1 Jacques Lacan (1901-1981) took the term ‘other’ and ‘otherness’ from Freud (der and das Andere), creating

a distinction between the capitalised Autre and autre (or objet petit a). The former represents the ‘Otherness’ that supersedes the illusionary visual or perceived image generated by the ego (the Imaginary) and its projection autre, and places Autre as a radical alterity within the individual subject as part of the Symbolic order, that is to say with an ‘Other’ subject (in the context of psychoanalysis this would be the Symbolic role of the analyst), and is grounded in the language and the Law. See, La chose freudienne (The Freudian Thing) and La psychanalyse et son enseignement (Psychoanalysis and its teaching), both appear in Lacan’s Ecrits, Paris, Seuil, 1966 (and subsequent editions), pp. 401-436, 437-458. For a short account of their more precise distinctions, see Malcolm Bowie, Lacan, London Fontana Moderm Master, London1991, pp. 80-84 Or, alternatively the second chapter of Slavoj Žižek’s How to Read Lacan, London, Granta Books, 2006.

2 The Lithuanian-French philosopher Emmanuel Lévinas (1906-1995), first coined the term the ‘Other’ as an ethical subjectivity, and as an infinite pre-condition of our ‘being’ prior to traditional perception or object-based metaphysics Though it has both a Fichte and Hegelian antecedence.

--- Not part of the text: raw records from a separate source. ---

Lemma run_sched_no_post : forall loads w c,
  no_post (trace (cl c)) -> no_post (trace (cl (run_sched loads c w))).
Proof.
  intros loads w; induction w as [| [i inp] w IH]; intros c H; simpl; [exact H |].
  apply IH, thread_step_no_post, H.
Qed.

Lemma connect_no_post : forall loads c w,
  no_post (trace (cl c)) -> no_post (trace (cl (fst (connect loads c w)))).
Proof.
  intros loads c w H; unfold connect.
  destruct (connected (cl c)); [exact H |].
  destruct (connection_event _); apply run_sched_no_post; exact H.
Qed.

Lemma disconnect_no_post : forall loads c w,
  no_post (trace (cl c)) -> no_post (trace (cl (disconnect loads c w))).
Proof.
  intros loads c w H; unfold disconnect; simpl.
  destruct (sse_thread (cl c)); simpl; [| exact H].
  apply run_sched_no_post; exact H.
Qed.

Lemma disconnect_resets : forall loads c w,
  let c1 := disconnect loads c w in
  client_id (cl c1) = JNull /\ connected (cl c1) = false /\ running (cl c1) = false
  /\ tools_cache (cl c1) = JNull.
Proof.
  intros loads c w c1; split; [reflexivity | split; [reflexivity | split; [| reflexivity]]].
  unfold c1, disconnect; simpl.
  destruct (sse_thread (cl c)); [apply run_sched_running_false |]; reflexivity.
Qed.

Lemma handle_data_tools_cache : forall s v s', handle_data s v = Ok s' ->
  tools_cache s' = tools_cache s.
Proof.
  intros s [| | | | | o] s' H; simpl in H; try discriminate.
  destruct (is_str (obj_get o "type" JNull) "connected").
  - inversion H; reflexivity.
  - destruct (is_str (obj_get o "type" JNull) "tool_result").
    + destruct (to_key (obj_get o "id" JNull)); [| discriminate].
      destruct (dict_mem _ _); inversion H; reflexivity.
    + inversion H; reflexivity.
Qed.

Lemma run_sched_tools_cache : forall loads w c,
  tools_cache (cl (run_sched loads c w)) = tools_cache (cl c).
Proof.
  intros loads w; induction w as [| [i inp] w IH]; intro c; simpl; [reflexivity |].
  rewrite IH; unfold thread_step.
  destruct (nth_error (threads c) i) as [pc |]; [| reflexivity].
  destruct pc, inp; simpl; try reflexivity.
  destruct (negb (running (cl c))); simpl; [reflexivity |].
  destruct (String.eqb data ""); simpl; [reflexivity |].
  destruct (loads data) as [v |]; simpl; [| reflexivity].
  destruct (handle_data (cl c) v) as [s' |] eqn:E; simpl; [| reflexivity].
  exact (handle_data_tools_cache _ _ _ E).
Qed.

Lemma connect_tools_cache : forall loads c w,
  tools_cache (cl (fst (connect loads c w))) = tools_cache (cl c).
Proof.
  intros loads c w; unfold connect.
  destruct (connected (cl c)); [reflexivity |].
  destruct (connection_event _); simpl; rewrite run_sched_tools_cache; reflexivity.
Qed.

Lemma run_sched_ended : forall loads w c,
  (forall i pc, nth_error (threads c) i = Some pc -> pc = LEnd) -> run_sched loads c w = c.
Proof.
  intros loads w; induction w as [| [i inp] w IH]; intros c H; simpl; [reflexivity |].
  assert (Hs : thread_step loads c i inp = c).
  { unfold thread_step; destruct (nth_error (threads c) i) as [pc |] eqn:E; [| reflexivity].
    rewrite (H _ _ E) in E |- *.
    replace (listener_step loads (cl c) LEnd inp) with (cl c, LEnd) by (destruct inp; reflexivity).
    rewrite (list_set_same _ _ _ E); apply config_eta. }
  rewrite Hs; apply IH, H.
Qed.

Lemma single_ended : forall i pc, nth_error [LEnd] i = Some pc -> pc = LEnd.
Proof.
  intros [| [| i]] pc H; simpl in H; inversion H; reflexivity.
Qed.

(** orchestrator.py [execute_remote_tool]: when [connect] times out, the
    caller gets the error dict built from the [TimeoutError], no
    invocation is sent, and the client is returned without [disconnect]:
    its listener is still marked running. *)
Theorem execute_remote_connect_timeout : forall loads exn_str url tool params w mid r w1 w2 join c1 e,
  connect loads (init_config url) w = (c1, Raise e) ->
  execute_remote_tool loads exn_str url tool params w mid r w1 w2 join
    = (c1, remote_error tool
             (exn_str (TimeoutError "Failed to establish SSE connection within timeout period")))
  /\ running (cl c1) = true /\ connected (cl c1) = false /\ no_post (trace (cl c1)).
Proof.
  intros loads exn_str url tool params w mid r w1 w2 join c1 e H.
  destruct (connect_raise_state _ _ _ _ _ H) as [He [Hc [_ Hr]]]; subst e.
  split; [unfold execute_remote_tool; rewrite H; reflexivity |].
  split; [exact Hr | split; [exact Hc |]].
  replace c1 with (fst (connect loads (init_config url) w)) by (rewrite H; reflexivity).
  apply connect_no_post; intros u p [].
Qed.

Lemma execute_remote_connect_timeout_witness :
  snd (execute_remote_tool mini_loads (fun _ => "timed out") "http://172.16.16.54:8080/"
         "readDirectory" dir_params [(0%nat, LOpenOk)] "msg-1" (HttpOk ack_text) [] [] [])
  = remote_error "readDirectory" "timed out".
Proof.
  assert (H : connect mini_loads (init_config "http://172.16.16.54:8080/") [(0%nat, LOpenOk)]
              = (fst (connect mini_loads (init_config "http://172.16.16.54:8080/")
                        [(0%nat, LOpenOk)]),
                 Raise (TimeoutError "Failed to establish SSE connection within timeout period")))
    by (vm_compute; reflexivity).
  rewrite (proj1 (execute_remote_connect_timeout mini_loads (fun _ => "timed out") _
                    "readDirectory" dir_params _ "msg-1" (HttpOk ack_text) [] [] [] _ _ H)).
  reflexivity.
Defined.

(** orchestrator.py [execute_remote_tool]: when the SSE request fails
    before any event, [connect] returns without a session, and the call
    returns the "Not connected" dict of [_send_tool_invocation] (not an
    "Error executing remote tool" dict) whatever the tool, parameters or
    later listener inputs; no invocation is sent, the client is
    disconnected, and its wait handle for the identifier stays
    registered. *)
Theorem execute_remote_listener_fails : forall loads exn_str url tool params m rest mid r w1 w2 join,
  let res := execute_remote_tool loads exn_str url tool params ((0%nat, LFail m) :: rest)
               mid r w1 w2 join in
  snd res = error_dict "Not connected. Call connect() first"
  /\ connected (cl (fst res)) = false /\ running (cl (fst res)) = false
  /\ dict_get (tool_events (cl (fst res))) (KStr mid) = Some false
  /\ no_post (trace (cl (fst res))).
Proof.
  intros loads exn_str url tool params m rest mid r w1 w2 join res.
  unfold res, execute_remote_tool, connect; simpl.
  rewrite run_sched_ended; [simpl | exact single_ended].
  unfold invoke_tool; simpl.
  unfold disconnect; simpl.
  rewrite run_sched_ended; [simpl | exact single_ended].
  rewrite String.eqb_refl.
  split; [reflexivity | split; [reflexivity | split; [reflexivity | split; [reflexivity |]]]].
  intros u p [H | [H | []]]; discriminate.
Qed.

(** orchestrator.py [execute_remote_tool], after a successful [connect]:
    a value returned by [invoke_tool] (a tool result or one of its error
    dicts) is passed on unchanged and the client is disconnected
    ([client_id], [connected], [running] and [tools_cache] reset); an
    exception from [invoke_tool] becomes the "Error executing remote
    tool" dict and [disconnect] is skipped. *)
Theorem execute_remote_after_connect : forall loads exn_str url tool params w mid r w1 w2 join
    c1 x c2 ri,
  connect loads (init_config url) w = (c1, Ok x) ->
  invoke_tool loads c1 mid tool params 30 r w1 w2 = (c2, ri) ->
  (forall v, ri = Ok v ->
     let res := execute_remote_tool loads exn_str url tool params w mid r w1 w2 join in
     snd res = v /\ client_id (cl (fst res)) = JNull /\ connected (cl (fst res)) = false
     /\ running (cl (fst res)) = false /\ tools_cache (cl (fst res)) = JNull)
  /\ (forall e, ri = Raise e ->
        execute_remote_tool loads exn_str url tool params w mid r w1 w2 join
        = (c2, remote_error tool (exn_str e))).
Proof.
  intros loads exn_str url tool params w mid r w1 w2 join c1 x c2 ri Hc Hi.
  unfold execute_remote_tool; rewrite Hc, Hi.
  split; intros ? ->; [| reflexivity].
  exact (conj eq_refl (disconnect_resets loads c2 join)).
Qed.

Truth and its nature are founded upon the reality of understanding the ‘Other’, and in consequence deeply bound up in issues of language and representation. See Autrement qu’être ou au-delà de l’essence (1974, and Le Livre de Poche 2004), (Eng. trans, Alphonso Lingus, Otherwise than Being or Beyond Essence, Pittsburgh,Duquesne University Press, 1999); also Humanism de l’autre homme (Fata Morgana, Paris, 1972) (Eng., Richard A. Cohen (intro), Nidra Poller (trans.) Humanism of the Other, University of Illinois Press, repub. 2006).

3 René Descartes (1596-1950), the term cogito ergo sum is first fully defined and used in Latin Principia philosophiae (1644) and in French edition as Principes de la philosophie (1647), though the cogito is implicit to his earlier Discours de la méthode (1637)

4 The term ‘displacement’ is used here both in a literal and psychological sense, the latter being forms of aggressive or sexual social defence mechanisms, scapegoating, and numerous escapist behavioural rationalisations that forge a sense ‘separateness’. Though grounded in language it can also be extended into the visual field of representation. Displacement thus lies at the heart or our discerning a sense of personal difference.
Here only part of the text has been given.